* _TASK REQUIREMENTS_: Repeat the lines of the data exactly, from the first one through the one that contains "Definition param_grid := list".

* _Dataset entries_:
#####

(** * healthcareai.common.model_eval

    A shallow embedding of [src/healthcareai/common/model_eval.py] and the
    properties of its four functions [clfreport],
    [print_regression_metrics], [find_top_three_factors] and [GenerateAUC].

    The module is orchestration around scikit-learn, numpy, matplotlib and
    two helper modules of the package.  Every call that leaves the module is
    recorded as an [event] of a trace and answered by a [Library], a record of
    uninterpreted functions; the control flow, the local variables, the
    indexing and the string formatting of the module itself are modelled as
    written.  Floating-point numbers are modelled by the rationals [Q]
    (rounding, infinities and NaN are outside the model). *)

From Stdlib Require Import String Ascii List Bool Arith Lia ZArith QArith.
From Stdlib Require Import Qabs Permutation Sorted.
Import ListNotations.

Set Warnings "-register-all".

Local Close Scope Q_scope.
Local Open Scope string_scope.
Local Open Scope list_scope.

(** ** Data *)

(** A one-dimensional numeric array or a Python list of numbers. *)
Definition vector := list Q.

(** A pandas DataFrame: [X.columns.values] and the rows of [X.values]. *)
Record DataFrame := mkFrame {
  columns : list string;
  values : list vector
}.

(** Every row has one entry per column. *)
Definition wf_frame (X : DataFrame) : Prop :=
  forall row, In row (values X) -> length row = length (columns X).

(** The [param] dictionary handed to the grid search. *)
Definition param_grid := list (string * vector).

(** Estimator objects.  [Fitted clf X y] is the object [clf] after a
    successful [clf.fit(X, y)]; [fit] mutates and returns [self], so the
    variable that held [clf] holds [Fitted clf X y] afterwards. *)
Inductive estimator :=
| Supplied (name : string)
| LogisticRegression
| LinearRegression
| GridSearchCV (algo : estimator) (param : option param_grid) (cv : Z)
    (scoring : string) (n_jobs : Z)
| Fitted (clf : estimator) (X : DataFrame) (y : vector).

(** Values that reach [print], a metric or a plotting call. *)
Inductive pyval :=
| VNone
| VStr (s : string)
| VNum (q : Q)
| VVec (v : vector)
| VEst (e : estimator)
| VParams (p : list (string * Q))
| VFrame (X : DataFrame)
| VLoc (X : DataFrame) (last_label : Z)
| VList (xs : list pyval)
| VKw (key : string) (v : pyval)
| VFmt (fmt : string) (args : list pyval).

Definition VOpt (o : option vector) : pyval :=
  match o with Some v => VVec v | None => VNone end.

(** ** Effects *)

(** What the module does to the outside, in program order. *)
Inductive event :=
| EPrint (args : list pyval)
| EGridSearchCV (algo : estimator) (param : option param_grid) (cv : Z)
    (scoring : string) (n_jobs : Z)
| EFit (clf : estimator) (X : DataFrame) (y : vector)
| EPredict (method : string) (clf : estimator) (X : DataFrame)
| EMetric (fn : string) (args : list pyval)
| ELoadPickle (file : string)
| ESavePickle (file : string) (obj : estimator)
| EWriteFeatureImportances (importances : vector)
    (col_list : option (list string))
| EPlot (fn : string) (args : list pyval).

(** Exceptions.  [PyException] is the [raise Exception(msg)] statement of the
    module; the next five are raised by the interpreter or by numpy while an
    expression of the module itself is evaluated; [LibraryError] is whatever
    an external call raises. *)
Inductive exn :=
| PyException (msg : string)
| UnboundLocalError (name : string)
| AttributeError (attr : string)
| IndexError
| TypeError
| ValueError
| LibraryError (e : string).

Inductive outcome (A : Type) :=
| Return (a : A)
| Raise (e : exn).
Arguments Return {A} a.
Arguments Raise {A} e.

(** A computation: the events it emitted and how it ended. *)
Definition M (A : Type) : Type := list event * outcome A.

Definition ret {A} (a : A) : M A := ([], Return a).

Definition raise {A} (e : exn) : M A := ([], Raise e).

Definition bind {A B} (m : M A) (f : A -> M B) : M B :=
  match m with
  | (t, Return a) => let (t', r) := f a in (t ++ t', r)
  | (t, Raise e) => (t, Raise e)
  end.

Definition emit (ev : event) : M unit := ([ev], Return tt).

Notation "x <- m ;; k" := (bind m (fun x => k))
  (at level 61, m at next level, right associativity).
Notation "' pat <- m ;; k" := (bind m (fun x => match x with pat => k end))
  (at level 61, pat pattern, m at next level, right associativity).
Notation "m ;;; k" := (bind m (fun _ => k))
  (at level 61, right associativity).

Definition trace {A} (m : M A) : list event := fst m.
Definition result {A} (m : M A) : outcome A := snd m.

(** An external call that returns a value or raises. *)
Definition lift {A} (r : string + A) : M A :=
  match r with
  | inl e => raise (LibraryError e)
  | inr a => ret a
  end.

(** An external call made for its effect. *)
Definition lift_unit (r : option string) : M unit :=
  match r with
  | Some e => raise (LibraryError e)
  | None => ret tt
  end.

Definition print (args : list pyval) : M unit := emit (EPrint args).

(** Reading a local variable that may not have been assigned. *)
Definition local {A} (name : string) (v : option A) : M A :=
  match v with
  | Some a => ret a
  | None => raise (UnboundLocalError name)
  end.
(** * run_crawl.py: the fetch / classify / harvest / persist pipeline

    A shallow embedding of [run_crawl.py] and the properties its
    specification states about it.

    Conventions of the embedding.
    - A Python [str] is a [string]: a sequence of code points below 256
      (the Latin-1 repertoire, which contains every character of a URL and
      of a MIME type).  [str.lower], [str.strip] and [str.encode("utf-8")]
      are written out for that repertoire.
    - [bytes] is [list byte].
    - The render engine, the HTTP session, [re], [urllib.parse] and the file
      system are the environment, a record [Env] that every function of the
      pipeline takes; every effect the program performs is appended to a
      trace, whose length is the clock.
    - The run is modelled from the loaded frontier and the working seed list
      on: configuration loading and sitemap expansion come before. *)

From Stdlib Require Import ZArith Ascii String List Bool Lia.
From stdpp Require Import base gmap strings list.

Import ListNotations.
Local Open Scope string_scope.

(** ** Python string operations *)

Module PyStr.

Definition code (c : ascii) : N := N_of_ascii c.

(** [str.lower] on one code point: A-Z, and the Latin-1 capitals
    U+00C0..U+00DE without the multiplication sign U+00D7. *)
Definition lower_char (c : ascii) : ascii :=
  let n := code c in
  if ((65 <=? n) && (n <=? 90))%N then ascii_of_N (n + 32)
  else if ((192 <=? n) && (n <=? 222) && negb (n =? 215))%N
       then ascii_of_N (n + 32)
  else c.

Fixpoint lower (s : string) : string :=
  match s with
  | EmptyString => EmptyString
  | String c r => String (lower_char c) (lower r)
  end.

(** [str.isspace] on one code point. *)
Definition is_space (c : ascii) : bool :=
  let n := code c in
  (((9 <=? n) && (n <=? 13)) || ((28 <=? n) && (n <=? 32))
   || (n =? 133) || (n =? 160))%N.

Fixpoint lstrip (s : string) : string :=
  match s with
  | EmptyString => EmptyString
  | String c r => if is_space c then lstrip r else s
  end.

(** [rstrip]: a suffix made of white space only is dropped. *)
Fixpoint rstrip (s : string) : string :=
  match s with
  | EmptyString => EmptyString
  | String c r =>
      match rstrip r with
      | EmptyString => if is_space c then EmptyString else String c EmptyString
      | r' => String c r'
      end
  end.

Definition strip (s : string) : string := rstrip (lstrip s).

(** [s.startswith(p)] *)
Fixpoint startswith (p s : string) : bool :=
  match p, s with
  | EmptyString, _ => true
  | String a p', String b s' => if Ascii.eqb a b then startswith p' s' else false
  | String _ _, EmptyString => false
  end.

(** [sub in s] *)
Fixpoint contains (sub s : string) : bool :=
  startswith sub s ||
  match s with
  | EmptyString => false
  | String _ r => contains sub r
  end.

Fixpoint rev_acc (s acc : string) : string :=
  match s with
  | EmptyString => acc
  | String c r => rev_acc r (String c acc)
  end.

Definition rev (s : string) : string := rev_acc s EmptyString.

(** [s.endswith(p)] *)
Definition endswith (p s : string) : bool := startswith (rev p) (rev s).

(** Truth value of a string: non-empty. *)
Definition truthy (s : string) : bool :=
  match s with EmptyString => false | _ => true end.

End PyStr.

(** ** Content classifier: [pick_ext_by_ct] *)

Definition pick_ext_by_ct (content_type : option string) : string :=
  match content_type with
  | None => ".bin"
  | Some EmptyString => ".bin"
  | Some content_type =>
      let ct := PyStr.lower content_type in
      if PyStr.contains "pdf" ct then ".pdf"
      else if PyStr.contains "msword" ct
              || PyStr.contains "officedocument.wordprocessingml" ct then ".docx"
      else if PyStr.contains "html" ct then ".html"
      else if PyStr.contains "spreadsheet" ct || PyStr.contains "excel" ct then ".xlsx"
      else if PyStr.contains "presentation" ct || PyStr.contains "powerpoint" ct then ".pptx"
      else ".bin"
  end.

(** The classifier as the specification words it: the markers of each kind,
    tried in a fixed order on the lower-cased content type. *)
Definition ext_table : list (list string * string) :=
  [ (["pdf"], ".pdf");
    (["msword"; "officedocument.wordprocessingml"], ".docx");
    (["html"], ".html");
    (["spreadsheet"; "excel"], ".xlsx");
    (["presentation"; "powerpoint"], ".pptx") ].

Fixpoint first_ext (table : list (list string * string)) (ct : string) : string :=
  match table with
  | [] => ".bin"
  | (markers, ext) :: rest =>
      if existsb (fun m => PyStr.contains m ct) markers then ext
      else first_ext rest ct
  end.
(** X25: [websocket_endpoint] answers a failed authentication by closing
    the socket (code 1008) without touching the registry; it raises only
    when [accept()] fails after a successful authentication; and a session
    of a socket not yet registered, on a registry without empty sets,
    leaves the registry as it found it. *)
Theorem websocket_endpoint_outcomes (secret_key : option string)
    (decoded : decode_result) (accept_ok : bool) (ws : Z) (m : registry) :
  (verify_ws_token secret_key decoded = Py.Raise Py.ValueError ->
     websocket_endpoint secret_key decoded accept_ok ws m = Py.Ret (true, m)) /\
  (forall e, websocket_endpoint secret_key decoded accept_ok ws m = Py.Raise e ->
     e = Py.OtherError /\ accept_ok = false /\
     exists u, verify_ws_token secret_key decoded = Py.Ret u) /\
  (no_empty m -> (forall v, (v, ws) ∉ pairs m) ->
     forall b m', websocket_endpoint secret_key decoded accept_ok ws m = Py.Ret (b, m') ->
     m' = m).
Proof.
  pose proof (verify_ws_token_cases secret_key decoded) as Hv.
  unfold websocket_endpoint.
  destruct (verify_ws_token secret_key decoded) as [u|e] eqn:Hver.
  - destruct Hv as [Hu _]. split; [discriminate|].
    assert (Ht : TaskCreator.truthy (Some u) = true).
    { cbn. apply negb_true_iff, String.eqb_neq, Hu. }
    rewrite Ht. split.
    + intros e. destruct accept_ok; cbn; [discriminate|].
      intros [= <-]. split; [reflexivity|]. split; [reflexivity|]. exists u. reflexivity.
    + intros Hm Hp b m'. destruct (connect accept_ok u ws m) as [m1|e] eqn:Hc;
        cbn [Py.bind]; [|discriminate].
      intros [= _ <-]. destruct accept_ok; [|discriminate].
      apply (connect_disconnect_id u ws m m1 Hm); [|exact Hc].
      intros s Hs Hin. apply (Hp u), elem_of_pairs. eauto.
  - subst e. split; [reflexivity|]. split; [discriminate|].
    intros _ _ b m' [= _ <-]. reflexivity.
Qed.

Lemma broadcast_lookup_ne (send_fails : Z -> bool) (u v : string) (m : registry) :
  v <> u -> broadcast_to_user send_fails u m !! v = m !! v.
Proof.
  intros Hne. unfold broadcast_to_user. destruct (m !! u); [|reflexivity].
  apply disconnects_lookup_ne, Hne.
Qed.

Lemma handle_task_update_only_user (send_fails : Z -> bool) (data : Schemas.json)
    (m : registry) (v : string) :
  handle_task_update send_fails data m !! v <> m !! v ->
  exists kv, data = Schemas.JObj kv /\
    Schemas.dict_get "user_id" kv = Some (Schemas.JStr v) /\ v <> "".
Proof.
  unfold handle_task_update. destruct data as [| | | |kv]; try contradiction.
  destruct (Schemas.dict_get "user_id" kv) as [[|u| | |]|] eqn:Hu; try contradiction.
  destruct (String.eqb u "") eqn:He; [contradiction|].
  intros Hne. destruct (String.string_dec v u) as [-> | Hvu].
  - exists kv. split; [reflexivity|]. split; [exact Hu|]. apply String.eqb_neq, He.
  - exfalso. apply Hne, broadcast_lookup_ne, Hvu.
Qed.
Lemma fold_classify_reached : forall start ends counter,
  Exists (fun end_ => 25000 < cmpTimeUs end_ start) ends ->
  fold_left (fun c end_ => classify (cmpTimeUs end_ start) c) ends counter
  <> 0.
Proof.
  intros start ends. induction ends as [| end_ rest IH]; intros counter H.
  - inversion H.
  - simpl. inversion H as [? ? Hhd | ? ? Htl]; subst.
    + apply fold_classify_latched.
      rewrite classify_past_debounce by exact Hhd.
      pose proof (tierSpec_antitone _ _ Hhd (Z.le_refl _)). lia.
    + apply IH. exact Htl.
Qed.

(** X12: whatever the clock samples are, the handler does something exactly
    when some poll of the hold saw more than 25 ms elapsed. If every poll saw
    at most 25 ms (or there was no poll at all) it makes no call, not even
    to the LED; as soon as one poll saw more, the tier is latched in 1..4
    for the rest of the hold and the release switches the LED off and
    dispatches on that tier. *)
Theorem debounce_decides_dispatch : forall e start ends,
  (Forall (fun end_ => cmpTimeUs end_ start <= 25000) ends ->
   handleVTXControlButton e start ends = []) /\
  (Exists (fun end_ => 25000 < cmpTimeUs end_ start) ends ->
   1 <= tierAtRelease start ends <= 4 /\
   handleVTXControlButton e start ends
   = snd (holdLoop start (holdStart start) ends)
     ++ LED1_OFF :: dispatch e (tierAtRelease start ends)).
Proof.
  intros e start ends.
  assert (Htier : tierAtRelease start ends
                  = fold_left (fun c end_ => classify (cmpTimeUs end_ start) c)
                              ends 0).
  { unfold tierAtRelease. rewrite holdLoop_actionCounter. reflexivity. }
  destruct (handleVTXControlButton_cases e start ends)
    as [[H0 Hnone] | [Hr Hsome]]; split; intros H.
  - exact Hnone.
  - exfalso. rewrite Htier in H0.
    apply (fold_classify_reached start ends 0 H). exact H0.
  - exfalso. rewrite Htier, fold_classify_quiet in Hr by exact H. lia.
  - split; assumption.
Qed.

Lemma debounce_decides_dispatch_witness :
  handleVTXControlButton (bench false 2 3 0) 100 [5000; 25100; 90] = [] /\
  handleVTXControlButton (bench false 2 3 0) 100 [5000; 25101; 90]
  = snd (holdLoop 100 (holdStart 100) [5000; 25101; 90])
    ++ LED1_OFF
       :: dispatch (bench false 2 3 0) (tierAtRelease 100 [5000; 25101; 90]).
Proof.
  split.
  - apply (proj1 (debounce_decides_dispatch (bench false 2 3 0) 100
                    [5000; 25100; 90])).
    repeat (apply Forall_cons; [vm_compute; discriminate |]).
    apply Forall_nil.
  - apply (proj2 (debounce_decides_dispatch (bench false 2 3 0) 100
                    [5000; 25101; 90])).
    apply Exists_cons_tl. apply Exists_cons_hd. vm_compute. reflexivity.
Defined.

(** ** The LED *)

Lemma holdPoll_led : forall start h end_,
  (snd (holdPoll start h end_) = [] /\
   ledEnabled (fst (holdPoll start h end_)) = ledEnabled h) \/
  (snd (holdPoll start h end_) = blinkPattern (ledEnabled h) 1 /\
   ledEnabled (fst (holdPoll start h end_)) = negb (ledEnabled h)).
Proof.
  intros start h end_. unfold holdPoll.
  destruct (classify _ _ =? 0); [left; split; reflexivity |].
  destruct (cmpTimeUs (ledToggleAt h) end_ <? 0);
    [| left; split; reflexivity].
  right. destruct (ledEnabled h); cbn [negb];
    match goal with
    | |- context [if ?a =? ?b then _ else _] => destruct (a =? b)
    end; split; reflexivity.
Qed.

Lemma iter_negb_shift : forall n on,
  Nat.iter n negb (negb on) = negb (Nat.iter n negb on).
Proof.
  induction n as [| n IH]; intros on; simpl; [reflexivity |].
  rewrite IH. reflexivity.
Qed.

Lemma holdLoop_led : forall start ends h,
  exists n, (n <= length ends)%nat /\
    snd (holdLoop start h ends) = blinkPattern (ledEnabled h) n /\
    ledEnabled (fst (holdLoop start h ends)) = Nat.iter n negb (ledEnabled h).
Proof.
  intros start ends. induction ends as [| end_ rest IH]; intros h.
  - exists 0%nat. simpl. auto.
  - simpl. pose proof (holdPoll_led start h end_) as Hp.
    destruct (holdPoll start h end_) as [h1 evs1]. simpl in Hp.
    destruct (IH h1) as (n & Hn & Hevs & Hled).
    destruct (holdLoop start h1 rest) as [h2 evs2]. simpl in *.
    destruct Hp as [[-> Hl1] | [-> Hl1]]; rewrite Hl1 in *.
    + exists n. simpl. repeat split; auto.
    + exists (S n). subst evs2. simpl. repeat split; auto; try lia.
      rewrite Hled. apply iter_negb_shift.
Qed.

#####

* _WRITTEN SOLUTION_:
(** * healthcareai.common.model_eval

    A shallow embedding of [src/healthcareai/common/model_eval.py] and the
    properties of its four functions [clfreport],
    [print_regression_metrics], [find_top_three_factors] and [GenerateAUC].

    The module is orchestration around scikit-learn, numpy, matplotlib and
    two helper modules of the package.  Every call that leaves the module is
    recorded as an [event] of a trace and answered by a [Library], a record of
    uninterpreted functions; the control flow, the local variables, the
    indexing and the string formatting of the module itself are modelled as
    written.  Floating-point numbers are modelled by the rationals [Q]
    (rounding, infinities and NaN are outside the model). *)

From Stdlib Require Import String Ascii List Bool Arith Lia ZArith QArith.
From Stdlib Require Import Qabs Permutation Sorted.
Import ListNotations.

Set Warnings "-register-all".

Local Close Scope Q_scope.
Local Open Scope string_scope.
Local Open Scope list_scope.

(** ** Data *)

(** A one-dimensional numeric array or a Python list of numbers. *)
Definition vector := list Q.

(** A pandas DataFrame: [X.columns.values] and the rows of [X.values]. *)
Record DataFrame := mkFrame {
  columns : list string;
  values : list vector
}.

(** Every row has one entry per column. *)
Definition wf_frame (X : DataFrame) : Prop :=
  forall row, In row (values X) -> length row = length (columns X).

(** The [param] dictionary handed to the grid search. *)
Definition param_grid := list (string * vector).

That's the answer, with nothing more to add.